Generative speech firm ElevenLabs raises $19M, launches tool to snuff out deepfakes
 

As the risks presented by generative AI fraud may be growing worldwide, ElevenLabs has unveiled a new tool that will allow users to upload any audio sample to identify if it contains audio generated with the company’s AI.

ElevenLabs is a U.S.-based start-up which offers a speech synthesis platform publishers and creators can use to make synthetic audio content. For example, the technology could read an online newspaper article or book in a reasonably human-sounding voice.

According to the company, its system has certain “specific, detectable characteristics.”

When users upload a sample to the AI Speech Classifier, its algorithm will supposedly scan for these characteristics.

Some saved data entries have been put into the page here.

(* ===== verification/Keys.v ===== *)
(** * Network and application keys

    The key lists of [src/blueZ/mesh/net.c]: lookup, addition, key refresh,
    deletion.  A list node is never held across a call, so a list of values
    stands for the GList of pointers. *)

From S2P Require Import Prelude Bytes Alg Ccm Crypto Pdu.

Definition NET_IDX_INVALID : Z := 0xffff.
Definition KR_PHASE_NONE : Z := 0x00.
Definition KR_PHASE_INVALID : Z := 0xff.

Record net_key_parts := NetKeyParts {
  nid : Z; enc_key : list Z; privacy_key : list Z;
  net_key : list Z; beacon_key : list Z; net_id : list Z }.

Record mesh_net_key := NetKey {
  nk_idx : Z; phase : Z; nk_current : net_key_parts; nk_new : net_key_parts }.

Record app_key_parts := AppKeyParts { ak_key : list Z; akf_aid : Z }.

Record mesh_app_key := AppKey {
  ak_idx : Z; ak_net_idx : Z; ak_current : app_key_parts; ak_new : app_key_parts }.

Record mesh_virt_addr := VirtAddr { va16 : Z; va32 : Z; va128 : list Z }.

(** The static lists of the file. *)
Record key_store := KeyStore {
  net_keys : list mesh_net_key;
  app_keys : list mesh_app_key;
  virt_addrs : list mesh_virt_addr }.

Definition set_net_keys (l : list mesh_net_key) (s : key_store) : key_store :=
  KeyStore l (app_keys s) (virt_addrs s).
Definition set_app_keys (l : list mesh_app_key) (s : key_store) : key_store :=
  KeyStore (net_keys s) l (virt_addrs s).

(** ** Lookup *)

Definition match_net_id (id : list Z) (k : mesh_net_key) : bool :=
  if negb (nid (nk_current k) =? 0xff) && bool_decide (net_id (nk_current k) = id) then true
  else negb (nid (nk_new k) =? 0xff) && bool_decide (net_id (nk_new k) = id).
Lemma handed_up_quiet e w : is_delivery e = false -> handed_up (with_out e w) = handed_up w.
Proof.
  intros He. unfold handed_up, with_out. cbn [w_out]. rewrite filter_app.
  rewrite filter_cons_False by (by rewrite He). by rewrite filter_nil, app_nil_r.
Qed.

(** Handlers. *)
Definition M (A : Type) : Type := St (world N) A.
Definition net_of : M mesh_net := gets w_net.
Definition mod_net (f : mesh_net -> mesh_net) : M unit := modify (on_net f).
Definition emit (e : event) : M unit := modify (with_out e).
Definition fresh : M Z := fun w => Ok (w_next w, bump w).

(** [g_timeout_add] and [g_source_remove]. *)
Definition timeout_add : M Z := fun w =>
  Ok (w_next w, bump (with_timers (fun l => w_next w :: l) w)).
Definition source_remove (id : Z) : M unit :=
  modify (with_timers (filter (fun t => t <> id))).

(** ** Messages in a list

    A pointer to a message is its id; following one that is no longer in the
    list is a use after free. *)
Definition find_sar (id : Z) (l : list mesh_sar_msg) : option mesh_sar_msg :=
  find_first (fun s => sar_id s =? id) l.
Definition update_sar (id : Z) (f : mesh_sar_msg -> mesh_sar_msg) (l : list mesh_sar_msg)
    : list mesh_sar_msg := update_first (fun s => sar_id s =? id) f l.

(** The two lists of messages in progress. *)
Inductive sar_list := SarIn | MsgOut.
Definition get_list (k : sar_list) (n : mesh_net) : list mesh_sar_msg :=
  match k with SarIn => sar_in n | MsgOut => msg_out n end.
Definition set_list (k : sar_list) (l : list mesh_sar_msg) (n : mesh_net) : mesh_net :=
  match k with SarIn => set_sar_in l n | MsgOut => set_msg_out l n end.
Lemma send_segs_wp a n fuel sar i w :
  (2 * a + 2 <= fuel)%nat -> tx_inv w -> (active (msg_out (w_net w)) <= a)%nat ->
  sar_tx_ok sar -> 0 <= sar_iv_index sar -> 0 <= i -> i + Z.of_nat n <= segN sar + 1 ->
  wp (send_segs n fuel sar i) (fun _ => tx_post w) w.
Proof.
  intros Hf. revert i w. induction n as [|n IH]; intros i w Hw Ha Hs Hiv Hi Hn.
  { apply wp_ret. split; [done | reflexivity]. }
  cbn [send_segs]. wp_step. eapply wp_mono; [apply (send_seg_ok a); try done; lia|].
  intros ? w' [Hw' Hrel]. pose proof (quieter_active _ _ (rel_msgs _ _ Hrel)).
  eapply wp_mono; [apply (IH (i + 1) w'); try done; lia|].
  intros ? w'' Hw''. apply (tx_post_trans _ w'); [by split | done].
Qed.

Lemma send_rounds_wp a j fuel sar w :
  (2 * a + 2 <= fuel)%nat -> tx_inv w -> (active (msg_out (w_net w)) <= a)%nat ->
  sar_tx_ok sar -> 0 <= sar_iv_index sar ->
  wp (send_rounds j fuel sar) (fun _ => tx_post w) w.
Proof.
  intros Hf. revert w. induction j as [|j IH]; intros w Hw Ha Hs Hiv.
  { apply wp_ret. split; [done | reflexivity]. }
  cbn [send_rounds]. pose proof (tx_segN sar Hs).
  wp_step. eapply wp_mono; [apply (send_segs_wp a); try done; lia|].
  intros ? w' [Hw' Hrel]. pose proof (quieter_active _ _ (rel_msgs _ _ Hrel)).
  eapply wp_mono; [apply (IH w'); try done; lia|].
  intros ? w'' Hw''. apply (tx_post_trans _ w'); [by split | done].
Qed.

(** The new message of [net_access_layer_send] fits. *)
Lemma seg_max_bounds n :
  1 <= n <= 255 ->
  let sn := u8 (SEG_MAX (n + 4)) in
  0 <= sn <= 21 /\ n + 4 <= sar_room sn /\
  (if truth sn then 12 * sn < n + 4 <= 12 * (sn + 1) /\ 11 < n else sn = 0 /\ n <= 11).
Proof.
  intros Hn sn. unfold sn, SEG_MAX, MAX_UNSEG_LEN, MAX_SEG_LEN, sar_room.
  destruct (Z.leb_spec (n + 4) 15).
  - change (u8 0) with 0. change (truth 0) with false. cbn iota. lia.
  - assert (1 <= (n + 4 - 1) / 12 <= 21) by zlia. rewrite u8_small by lia.
    rewrite (proj2 (truth_true _)) by lia. zlia.
Qed.
(** The application key of the demonstration network, and a message under it. *)
Definition demo_app_key : mesh_app_key :=
  AppKey 1 0 (app_parts_of (A := toy_alg) (rep 16 2)) (AppKeyParts [] 0xff).
Definition demo_tx0 : mesh_sar_msg :=
  Sar 9 0 0 5 100 0 0x77 0x100 0 34 (akf_aid (ak_current demo_app_key)) 7 2 0 false true false false
    (rep 46 0).
Definition demo_tx : mesh_sar_msg :=
  match sar_encrypt (A := toy_alg) demo_tx0 (rep 16 2) [] (rep 30 4) with
  | Ok s => s | Fault _ => demo_tx0 end.
Definition demo_arrivals : list arrival :=
  (fun p => Arrival p.1 p.2 5 (rep 12 0xee)) <$> [(2, 102); (0, 100); (2, 105); (1, 106)].

Lemma demo_rx_ready : rx_ready (A := toy_alg) demo_world.
Proof. split; [apply demo_ready | constructor..]. Qed.

Lemma demo_tx_ok : sar_tx_ok demo_tx.
Proof. split; vm_compute; first [done | by split]. Qed.

Lemma demo_sealed : sealed_with (A := toy_alg) (rep 16 2) (rep 30 4) demo_tx.
Proof. split; try by vm_compute. exists (rep 12 0). by vm_compute. Qed.

Lemma demo_fits :
  fits (w_keys demo_world) 0 (sar_akf_aid demo_tx) (rep 16 2) demo_app_key.
Proof.
  split_and!; [done | left; by vm_compute | done |]. exists [], []. split; [by vm_compute | constructor].
Qed.

Lemma reassembly_delivers_once_witness :
  exists w' up, mapM_ (receive (DH := noting) (A := toy_alg) demo_tx 0 2) demo_arrivals demo_world =
      Ok (tt, w') /\
    rx_ready (A := toy_alg) w' /\ handed_up w' = handed_up demo_world ++ up /\
    if bool_decide (Forall (fun i => i ∈ arr_seg <$> demo_arrivals) (seqZ 0 (segN demo_tx + 1)))
    then exists x, x ∈ demo_arrivals /\
      up = [Delivered (sar_src demo_tx) (u16 (sar_dst demo_tx)) (sar_iv_index demo_tx) (arr_seq x)
              (ak_idx demo_app_key) (rep 30 4)]
    else up = [].
Proof.
  apply (reassembly_delivers_once node_view _ noting toy_alg _ _ _ demo_tx 0 2 (rep 16 2) (rep 30 4)
    demo_app_key demo_arrivals demo_world).
  - apply demo_rx_ready.
  - apply le_n.
  - constructor.
  - apply demo_tx_ok.
  - by vm_compute.
  - apply demo_sealed.
  - apply demo_fits.
  - by vm_compute.
  - repeat (constructor; [split_and!; by vm_compute|]). constructor.
Defined.
Lemma wp_of_ok {S A} (m : St S A) (Q : A -> S -> Prop) s r : m s = Ok r -> Q r.1 r.2 -> wp m Q s.
Proof. unfold wp. intros ->. by destruct r. Qed.

Lemma wp_eq {S A} (m : St S A) s r : wp m (fun a s' => (a, s') = r) s -> m s = Ok r.
Proof. unfold wp. by destruct (m s) as [[a s']|]; [intros ->|]. Qed.

Lemma wp_true {S} (m : St S bool) s (P : S -> Prop) :
  wp m (fun r s' => r = true /\ P s') s -> exists s', m s = Ok (true, s') /\ P s'.
Proof. unfold wp. destruct (m s) as [[r s']|]; [|done]. intros [-> HP]. by exists s'. Qed.

Lemma node_deref_wp id w (Q : mesh_node -> world node_store -> Prop) n :
  ns_valid (w_nodes w) = true -> find_first (is_node id) (ns_nodes (w_nodes w)) = Some n ->
  Q n w -> wp (node_deref id) Q w.
Proof.
  intros Hv Hn HQ. unfold node_deref, store. wp_run. eapply wp_lift; [|exact HQ].
  unfold node_ref. by rewrite Hv, Hn.
Qed.

Definition upd_node (id : Z) (f : mesh_node -> mesh_node) (s : node_store) : node_store :=
  set_nodes (update_first (is_node id) f (ns_nodes s)) s.

Lemma node_assign_wp id f w (Q : unit -> world node_store -> Prop) n :
  ns_valid (w_nodes w) = true -> find_first (is_node id) (ns_nodes (w_nodes w)) = Some n ->
  Q tt (on_store (upd_node id f) w) -> wp (node_assign id f) Q w.
Proof.
  intros Hv Hn HQ. unfold node_assign. wp_step. eapply node_deref_wp; [done..|].
  unfold mod_store. by wp_run.
Qed.

Lemma upd_ids id f s : (∀ n, nd_id (f n) = nd_id n) ->
  nd_id <$> ns_nodes (upd_node id f s) = nd_id <$> ns_nodes s.
Proof. intros Hid. by apply map_update_first. Qed.

Lemma ids_fresh next l : Forall (fun n => nd_id n < next) l <-> Forall (fun i => i < next) (nd_id <$> l).
Proof. by rewrite Forall_fmap. Qed.

Lemma find_update_both {B} (p q : B -> bool) f l x : (∀ y, q (f y) = q y) ->
  find_first p l = Some x -> find_first q l = Some x ->
  find_first q (update_first p f l) = Some (f x).
Proof.
  intros Hq Hp Hx. pose proof (find_first_some _ _ _ Hp) as [_ Hpx].
  pose proof (find_first_some _ _ _ Hx) as [_ Hqx]. revert Hp Hx. unfold find_first.
  induction l as [|y l IH]; [done|]. cbn [find update_first].
  destruct (p y) eqn:Ep; cbn [find]; rewrite ?Hq.
  - intros [= ->] _. by rewrite Hqx.
  - destruct (q y) eqn:Eq; [intros _ [= ->]; congruence | exact IH].
Qed.

Lemma find_upd id f s n : (∀ n, nd_id (f n) = nd_id n) ->
  find_first (is_node id) (ns_nodes s) = Some n ->
  find_first (is_node id) (ns_nodes (upd_node id f s)) = Some (f n).
Proof. intros Hid. apply find_update_first. intros y. unfold is_node. by rewrite Hid. Qed.

Lemma find_upd_other id j f s : (∀ n, nd_id (f n) = nd_id n) -> j <> id ->
  find_first (is_node j) (ns_nodes (upd_node id f s)) = find_first (is_node j) (ns_nodes s).
Proof.
  intros Hid Hne. apply find_update_first_other. intros y. unfold is_node.
  rewrite Hid, Z.eqb_eq, Z.eqb_neq. intros ->. split; [done | congruence].
Qed.

(** Replacing a node by one that is as good. *)
Lemma upd_node_wf_local id f s n : (∀ n, nd_id (f n) = nd_id n) ->
  find_first (is_node id) (ns_nodes s) = Some n -> node_wf (f n) ->
  (ns_local s = Some id -> nd_primary n < 0x8000 -> nd_primary (f n) < 0x8000) ->
  store_wf s -> store_wf (upd_node id f s).
Proof.
  intros Hid Hn Hf Hp [Hv Hnd Hall Hfr Hl].
  constructor; rewrite ?(ids_fresh (ns_next s)), ?upd_ids by done; try done; [|by rewrite <-ids_fresh|].
  - by apply (Forall_update_found _ _ _ _ n).
  - intros l Hs. destruct (Hl l Hs) as (m & Hm & Hpm). destruct (decide (l = id)) as [->|Hne].
    + exists (f m). assert (m = n) as -> by congruence. split; [|auto].
      by apply find_upd.
    + exists m. split; [|done]. by rewrite find_upd_other.
Qed.
Lemma upd_node_wf id f s n : (∀ n, nd_id (f n) = nd_id n) ->
  find_first (is_node id) (ns_nodes s) = Some n -> node_wf (f n) ->
  (nd_primary n < 0x8000 -> nd_primary (f n) < 0x8000) ->
  store_wf s -> store_wf (upd_node id f s).
Proof. intros. by eapply upd_node_wf_local. Qed.

Lemma upd_has id j f s : (∀ n, nd_id (f n) = nd_id n) ->
  has_node j (upd_node id f s) <-> has_node j s.
Proof. intros Hid. unfold has_node. by rewrite upd_ids. Qed.

Lemma push_node_wf f s : node_wf (f (ns_next s)) -> nd_id (f (ns_next s)) = ns_next s ->
  store_wf s -> store_wf (push_node f s).
Proof.
  intros Hn Hid [Hv Hnd Hall Hfr Hl].
  constructor; cbn [push_node ns_valid ns_nodes ns_local ns_next]; try done.
  - apply NoDup_snoc_elem; [done|]. intros (m & Hm & Hin)%list_elem_of_fmap.
    rewrite Forall_forall in Hfr. apply Hfr in Hin. lia.
  - apply Forall_app. by split; [|constructor].
  - apply Forall_app. split; [|constructor; [lia | constructor]].
    eapply Forall_impl; [exact Hfr|]. cbn. lia.
  - intros l Hs. destruct (Hl l Hs) as (m & Hm & Hp). exists m. split; [|done].
    by rewrite find_first_app, Hm.
Qed.

Lemma free_node_wf id s : ns_local s <> Some id -> store_wf s ->
  store_wf (set_nodes (remove_first (is_node id) (ns_nodes s)) s).
Proof.
  intros Hloc [Hv Hnd Hall Hfr Hl].
  constructor; cbn [set_nodes ns_valid ns_nodes ns_local]; try done.
  - by apply NoDup_remove_first.
  - by apply Forall_remove_first.
  - by apply Forall_remove_first.
  - intros l Hs. destruct (Hl l Hs) as (n & Hf & Hn). exists n. split; [|done].
    rewrite find_remove_first_other; [done|]. assert (l <> id) by congruence.
    intros y. unfold is_node. rewrite Z.eqb_eq, Z.eqb_neq. lia.
Qed.

Lemma zero_node_wf id : node_wf (zero_node id).
Proof. constructor; cbn; try constructor; lia. Qed.

(** A store that is well formed in a world. *)
Definition nodes_wf w : Prop := store_wf (w_nodes w).

Lemma has_node_wf id w : nodes_wf w -> has_node id (w_nodes w) ->
  exists n, find_first (is_node id) (ns_nodes (w_nodes w)) = Some n /\ nd_id n = id /\ node_wf n.
Proof.
  intros [_ _ Hall _ _] (n & Hf & Hid)%has_node_find. exists n. split_and!; try done.
  rewrite Forall_forall in Hall. by apply Hall, (find_first_some _ _ _ Hf).
Qed.

Lemma node_deref_ok id w (Q : mesh_node -> world node_store -> Prop) :
  nodes_wf w -> has_node id (w_nodes w) ->
  (∀ n, find_first (is_node id) (ns_nodes (w_nodes w)) = Some n -> nd_id n = id -> node_wf n -> Q n w) ->
  wp (node_deref id) Q w.
Proof.
  intros Hw (n & Hf & Hid & Hn)%has_node_wf HQ; [|done].
  eapply node_deref_wp; [by destruct Hw | exact Hf | by apply HQ].
Qed.

Lemma node_assign_ok id f w (Q : unit -> world node_store -> Prop) :
  nodes_wf w -> has_node id (w_nodes w) -> (∀ n, nd_id (f n) = nd_id n) ->
  (∀ n, find_first (is_node id) (ns_nodes (w_nodes w)) = Some n -> node_wf n ->
     node_wf (f n) /\ (nd_primary n < 0x8000 -> nd_primary (f n) < 0x8000)) ->
  (nodes_wf (on_store (upd_node id f) w) -> Q tt (on_store (upd_node id f) w)) ->
  wp (node_assign id f) Q w.
Proof.
  intros Hw (n & Hf & _ & Hn)%has_node_wf Hid Hok HQ; [|done].
  eapply node_assign_wp; [by destruct Hw | exact Hf|]. apply HQ.
  destruct (Hok n Hf Hn). by eapply upd_node_wf.
Qed.
End Wp.

(** *** Elements *)

Lemma node_wf_elements n l : Forall element_wf l -> node_wf n -> node_wf (set_nd_elements l n).
Proof. intros Hl []. by constructor. Qed.

(** Replacing the element that is found. *)
Lemma on_element_wf ele f n e : find_element n ele = Some e -> (element_wf e -> element_wf (f e)) ->
  node_wf n -> node_wf (on_element ele f n).
Proof.
  intros He Hf Hn. apply node_wf_elements; [|done]. destruct Hn as [_ _ Hel _ _].
  apply (Forall_update_found _ _ _ _ e); [done..|]. apply Hf.
  rewrite Forall_forall in Hel. apply Hel. by apply find_first_some in He as [? _].
Qed.

(** Replacing the model that is found by one of the same identifier. *)
Lemma on_model_wf ele id f n m : get_model n ele id = Some m -> (∀ m, md_id (f m) = md_id m) ->
  (model_wf m -> model_wf (f m)) -> node_wf n -> node_wf (on_model ele id f n).
Proof.
  unfold get_model. destruct (find_element n ele) as [e|] eqn:He; [|done]. cbn. intros Hm Hid Hf.
  apply (on_element_wf _ _ _ e); [done|]. intros [Hnd Hms].
  constructor; cbn [el_models set_el_models]; [by rewrite map_update_first|].
  apply (Forall_update_found _ _ _ _ m); [done..|]. apply Hf.
  rewrite Forall_forall in Hms. apply Hms. by apply find_first_some in Hm as [? _].
Qed.

Lemma push_model_wf id e : find_model e id = None -> element_wf e ->
  element_wf (set_el_models (el_models e ++ [zero_model id]) e).
Proof.
  intros Hf [Hnd Hm]. constructor; cbn [el_models set_el_models].
  - apply NoDup_snoc; [done|]. apply find_first_none in Hf. eapply Forall_impl; [exact Hf|].
    intros m. unfold match_model_id. cbn. intros E%Z.eqb_neq. done.
  - apply Forall_app. split; [done|]. constructor; [|constructor]. constructor. constructor.
Qed.

(** A field outside the lists, or one of the key lists. *)
Lemma node_wf_field n n' : node_wf n -> nd_net_keys n' = nd_net_keys n ->
  nd_app_keys n' = nd_app_keys n -> nd_elements n' = nd_elements n -> nd_dev_key n' = nd_dev_key n ->
  nd_primary n' = nd_primary n -> node_wf n'.
Proof. intros [] ? ? ? ? ?. by constructor; congruence. Qed.

Lemma in_list_false x l : negb (in_list x l) = true <-> x ∉ l.
Proof. unfold in_list. rewrite negb_true_iff. apply bool_decide_eq_false. Qed.

Lemma NoDup_push (x : Z) l : in_list x l = false -> NoDup l -> NoDup (l ++ [x]).
Proof.
  intros Hx%bool_decide_eq_false Hl. apply NoDup_app. split_and!; [done | | apply NoDup_singleton].
  intros y Hy ->%list_elem_of_singleton. done.
Qed.

Lemma NoDup_glist_remove x l : NoDup l -> NoDup (glist_remove x l).
Proof. intros Hl. eapply sublist_NoDup; [exact Hl | apply remove_first_sublist]. Qed.

(** ** What the model code promises *)

Definition has_model (id ele m : Z) (s : node_store) : Prop :=
  exists n, find_first (is_node id) (ns_nodes s) = Some n /\ is_Some (get_model n ele m).

(** No node and no model goes away. *)
Record keeps (s s' : node_store) : Prop := {
  keeps_local : ns_local s' = ns_local s;
  keeps_node : ∀ id, has_node id s -> has_node id s';
  keeps_model : ∀ id ele m, has_model id ele m s -> has_model id ele m s';
}.
#[export] Instance keeps_preorder : PreOrder keeps.
Proof. split; [by split | intros ? ? ? [] []; split; eauto; congruence]. Qed.

(** The state a callback is entered with, and what it leaves. *)
Record up_ready `{Alg} (fuel : nat) (w : world node_store) : Prop := {
  up_rx : rx_ready w;
  up_nodes : nodes_wf w;
  up_fuel : (2 * active (msg_out (w_net w)) + 2 <= fuel)%nat;
}.
Record up_post `{Alg} (fuel : nat) (w w' : world node_store) : Prop := {
  post_ready : up_ready fuel w';
  post_sar : sar_in (w_net w') = sar_in (w_net w);
  post_up : handed_up w' = handed_up w;
  post_keeps : keeps (w_nodes w) (w_nodes w');
}.

Class ModelCodeOk (MC : ModelCode) {A : Alg} : Prop := {
  recv_ok : ∀ fuel cb src data l user w, up_ready fuel w -> 0 <= l <= len data ->
    wp (run_recv fuel cb src data l user) (fun _ => up_post fuel w) w;
  bind_ok : ∀ cb idx action w, nodes_wf w ->
    wp (run_bind cb idx action) (fun _ w' => nodes_wf w' /\ keeps (w_nodes w) (w_nodes w')) w;
  pub_ok : ∀ cb p w, nodes_wf w ->
    wp (run_pub cb p) (fun _ w' => nodes_wf w' /\ keeps (w_nodes w) (w_nodes w')) w;
}.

ElevenLabs says it will then be able to confirm whether the content was generated by its platform,

The company claims it can achieve accuracy of up to 99 per cent if the input was unmodified, which falls to just 90 per cent if it underwent codec or reverb transformations before being fed into the tool.

This accuracy drops the more the content has been post-processed as per the firm. If additional audio tracks have been added, this will also affect the result.

The launch coincides with ElevenLabs raising $19 million in Series A round co-led by Nat Friedman, Daniel Gross, and Andreessen Horowitz, with further participation from Credo Ventures and Concept Ventures.

The round also included an array of angel investors such as Instagram co-founder Mike Krieger, Oculus VR Co-founder Brendan Iribe, Ubiquity6 Co-founder Anjney Midha, and Deepmind and Inflection Co-founder Mustafa Suleyman, according to a company blog post.

ElevenLabs says it will use the new investment to build its research hub for voice AI as well as to launch additional products to support market verticals such as publishing, gaming, and entertainment.

The potential of deepfakes for fraudulent use is an issue which is attracting much interest worldwide.

Instances of deepfake fraud doubled in North America between 2022 and Q1 2023 according to a new report from London-based identity verification platform Sumsub.

The proportion of these type of incidents compared to total fraud cases, jumped from 0.2 per cent to 2.6 per cent in the U.S, and from 0.1 per cent to 4.6 per cent in Canada.